• EXERCISE GOAL: In the records below, the line containing "- the error" is the first to keep. Retype it and all later lines exactly, through the end.

(Stored items)
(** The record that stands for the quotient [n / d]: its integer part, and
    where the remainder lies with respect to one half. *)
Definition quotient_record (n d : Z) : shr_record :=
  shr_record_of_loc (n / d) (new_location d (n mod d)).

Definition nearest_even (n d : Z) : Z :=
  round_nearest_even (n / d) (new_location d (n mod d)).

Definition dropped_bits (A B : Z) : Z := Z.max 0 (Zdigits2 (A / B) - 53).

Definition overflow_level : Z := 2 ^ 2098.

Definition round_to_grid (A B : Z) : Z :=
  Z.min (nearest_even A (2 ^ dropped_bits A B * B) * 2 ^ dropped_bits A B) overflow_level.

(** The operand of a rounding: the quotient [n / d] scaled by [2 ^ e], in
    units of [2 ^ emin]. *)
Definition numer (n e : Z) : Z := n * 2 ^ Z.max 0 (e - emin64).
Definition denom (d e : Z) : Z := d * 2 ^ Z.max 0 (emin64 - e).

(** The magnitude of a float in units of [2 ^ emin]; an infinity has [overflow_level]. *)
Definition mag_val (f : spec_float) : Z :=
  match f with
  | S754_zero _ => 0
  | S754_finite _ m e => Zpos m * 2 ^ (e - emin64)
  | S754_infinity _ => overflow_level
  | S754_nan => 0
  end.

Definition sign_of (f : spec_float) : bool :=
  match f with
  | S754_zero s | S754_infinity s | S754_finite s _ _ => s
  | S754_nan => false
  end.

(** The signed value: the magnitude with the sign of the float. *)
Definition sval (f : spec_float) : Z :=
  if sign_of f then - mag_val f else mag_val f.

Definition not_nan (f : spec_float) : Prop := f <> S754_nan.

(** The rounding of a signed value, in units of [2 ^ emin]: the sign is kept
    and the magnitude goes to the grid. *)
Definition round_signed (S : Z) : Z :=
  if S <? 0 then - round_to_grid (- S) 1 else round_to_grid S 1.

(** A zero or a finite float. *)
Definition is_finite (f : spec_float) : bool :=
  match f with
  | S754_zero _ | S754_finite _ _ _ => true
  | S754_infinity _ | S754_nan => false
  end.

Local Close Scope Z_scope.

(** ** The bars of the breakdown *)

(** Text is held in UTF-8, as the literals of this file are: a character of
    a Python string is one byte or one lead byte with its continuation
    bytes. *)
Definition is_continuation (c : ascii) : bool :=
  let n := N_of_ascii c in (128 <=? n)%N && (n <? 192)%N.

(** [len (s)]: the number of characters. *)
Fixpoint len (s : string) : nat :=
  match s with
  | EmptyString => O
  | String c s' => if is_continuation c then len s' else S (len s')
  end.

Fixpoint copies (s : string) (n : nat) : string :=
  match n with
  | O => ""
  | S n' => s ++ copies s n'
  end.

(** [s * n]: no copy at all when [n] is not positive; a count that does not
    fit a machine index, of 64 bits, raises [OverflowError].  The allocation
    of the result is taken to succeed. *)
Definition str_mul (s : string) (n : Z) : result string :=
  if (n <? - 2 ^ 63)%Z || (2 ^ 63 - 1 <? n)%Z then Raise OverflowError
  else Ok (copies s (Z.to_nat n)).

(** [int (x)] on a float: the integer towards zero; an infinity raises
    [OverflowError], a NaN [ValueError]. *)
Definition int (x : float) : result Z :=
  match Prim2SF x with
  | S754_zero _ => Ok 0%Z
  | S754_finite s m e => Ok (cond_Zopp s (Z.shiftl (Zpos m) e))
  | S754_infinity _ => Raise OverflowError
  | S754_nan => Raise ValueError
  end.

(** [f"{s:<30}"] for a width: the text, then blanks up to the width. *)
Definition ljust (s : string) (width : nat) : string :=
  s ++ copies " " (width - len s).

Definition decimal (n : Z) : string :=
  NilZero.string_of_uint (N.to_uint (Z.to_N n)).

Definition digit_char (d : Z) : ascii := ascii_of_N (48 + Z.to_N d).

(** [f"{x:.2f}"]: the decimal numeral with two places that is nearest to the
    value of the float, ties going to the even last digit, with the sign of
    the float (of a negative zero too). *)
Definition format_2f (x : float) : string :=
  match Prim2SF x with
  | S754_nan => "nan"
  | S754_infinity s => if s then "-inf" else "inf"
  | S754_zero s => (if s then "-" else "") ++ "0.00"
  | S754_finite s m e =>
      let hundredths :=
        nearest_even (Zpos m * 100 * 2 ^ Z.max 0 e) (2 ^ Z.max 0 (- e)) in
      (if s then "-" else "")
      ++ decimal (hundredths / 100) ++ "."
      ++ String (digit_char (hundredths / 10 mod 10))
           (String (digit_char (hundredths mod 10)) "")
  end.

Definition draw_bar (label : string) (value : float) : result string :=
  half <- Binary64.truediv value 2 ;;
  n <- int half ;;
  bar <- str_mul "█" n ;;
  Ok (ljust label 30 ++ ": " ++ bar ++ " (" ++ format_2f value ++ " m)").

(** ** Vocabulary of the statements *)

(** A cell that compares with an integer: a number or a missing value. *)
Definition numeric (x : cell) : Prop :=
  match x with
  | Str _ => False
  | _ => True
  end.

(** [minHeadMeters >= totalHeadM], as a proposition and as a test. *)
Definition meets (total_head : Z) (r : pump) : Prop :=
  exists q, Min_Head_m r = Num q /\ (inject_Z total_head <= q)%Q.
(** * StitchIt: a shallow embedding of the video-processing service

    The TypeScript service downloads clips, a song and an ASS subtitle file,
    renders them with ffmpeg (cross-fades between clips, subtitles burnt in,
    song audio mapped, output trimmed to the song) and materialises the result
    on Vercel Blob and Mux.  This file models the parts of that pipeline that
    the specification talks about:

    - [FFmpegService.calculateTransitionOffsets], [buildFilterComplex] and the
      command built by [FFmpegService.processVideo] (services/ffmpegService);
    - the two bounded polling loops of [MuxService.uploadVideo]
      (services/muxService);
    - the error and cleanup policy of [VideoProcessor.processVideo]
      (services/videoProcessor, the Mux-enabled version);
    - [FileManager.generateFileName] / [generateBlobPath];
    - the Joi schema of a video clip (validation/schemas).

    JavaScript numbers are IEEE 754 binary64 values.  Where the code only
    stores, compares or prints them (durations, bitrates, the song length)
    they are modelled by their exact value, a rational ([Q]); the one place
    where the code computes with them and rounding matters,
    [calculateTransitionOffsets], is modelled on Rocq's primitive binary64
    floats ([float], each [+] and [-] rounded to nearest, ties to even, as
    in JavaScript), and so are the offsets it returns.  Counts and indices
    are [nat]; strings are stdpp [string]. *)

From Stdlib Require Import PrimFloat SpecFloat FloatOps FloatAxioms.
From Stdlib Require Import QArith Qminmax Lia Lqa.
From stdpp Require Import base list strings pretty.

• SOLUTION TO THIS TASK:
    - the error and cleanup policy of [VideoProcessor.processVideo]
      (services/videoProcessor, the Mux-enabled version);
    - [FileManager.generateFileName] / [generateBlobPath];
    - the Joi schema of a video clip (validation/schemas).

    JavaScript numbers are IEEE 754 binary64 values.  Where the code only
    stores, compares or prints them (durations, bitrates, the song length)
    they are modelled by their exact value, a rational ([Q]); the one place
    where the code computes with them and rounding matters,
    [calculateTransitionOffsets], is modelled on Rocq's primitive binary64
    floats ([float], each [+] and [-] rounded to nearest, ties to even, as
    in JavaScript), and so are the offsets it returns.  Counts and indices
    are [nat]; strings are stdpp [string]. *)

From Stdlib Require Import PrimFloat SpecFloat FloatOps FloatAxioms.
From Stdlib Require Import QArith Qminmax Lia Lqa.
From stdpp Require Import base list strings pretty.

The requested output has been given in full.